[Saved data entries]
'''
(** X17. A completed analysis of the simple analyzer lists 'Outdated
    copyright: y' exactly for the least year y from 2015 to two years
    before the current one for which the text it scans contains
    'copyright' and the year: the notice written with the copyright sign
    plays no part in it. *)
Theorem simple_lists_least_worded_year (w : Simple.World) (url0 : string) (log : Log)
    (u response : string) (t : Tally) (log' : Log) (y : Z) :
  Simple.connect w (ensure_protocol url0) start log = Simple.Got u response t log' ->
  let r := fst (Simple.analyze_website w url0 log) in
  let text := Simple.text_content (fst (Simple.feed w response)) in
  let current_year := year (Simple.now w (clock log')) in
  status r = analyzed ->
  (In ("Outdated copyright: " ++ str_of_Z y) (issues r) <->
   2015 <= y <= current_year - 2 /\ str_in ("copyright " ++ str_of_Z y) text = true /\
   forall z, 2015 <= z < y -> str_in ("copyright " ++ str_of_Z z) text = false).
Proof.
  intros H. pose proof (simple_connect_issues _ _ _ _ _ _ _ H) as Ht.
  pose proof (simple_sign_never_matches w response) as S. cbv zeta in S.
  unfold Simple.analyze_website. rewrite H. cbv zeta.
  assert (L : forall cy,
            outdated_copyright copyright_sign_twice_encoded cy
              (Simple.text_content (fst (Simple.feed w response))) = Some y <->
            2015 <= y <= cy - 2 /\
            str_in ("copyright " ++ str_of_Z y)
                   (Simple.text_content (fst (Simple.feed w response))) = true /\
            forall z, 2015 <= z < y ->
                      str_in ("copyright " ++ str_of_Z z)
                             (Simple.text_content (fst (Simple.feed w response))) = false).
  { intros cy. rewrite outdated_copyright_least, S. split; intros (A & B & C).
    - repeat split; try lia; [exact B |]. intros z Hz. rewrite <- S. now apply C.
    - repeat split; try lia; [exact B |]. intros z Hz. rewrite S. now apply C. }
  rewrite <- L. clear L S.
  unfold Simple.evaluate.
  destruct (Simple.has_viewport _); [| discriminate].
  cbn [fst issues]. intros _.
  rewrite !in_deduct, in_copyright, !in_deduct. split.
  - intros Hin.
    repeat match goal with
           | H : _ \/ _ |- _ => destruct H as [H | H]
           | H : _ /\ _ |- _ => destruct H
           | H : exists _, _ |- _ => destruct H
           end; try not_copyright_issue;
      try match goal with
          | E : outdated_copyright _ _ _ = Some ?y',
            H : _ ++ str_of_Z y = _ ++ str_of_Z ?y' |- _ =>
              apply append_inj in H; apply str_of_Z_inj in H; subst y'; exact E
          end;
      (destruct (snd (Simple.feed w response));
       [ match goal with
         | H : In _ (fst (add_issue _ _ _)) |- _ =>
             apply in_add in H as [H | H]; [absent_at_start | discriminate H]
         end
       | absent_at_start ]).
  - intros Hc. do 3 left. right. eauto.
Qed.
'''
• **Task requirements**
Considering the entries above, how many lines contain "forall"? Give that number with nothing else.

• **Output of the exercise**
3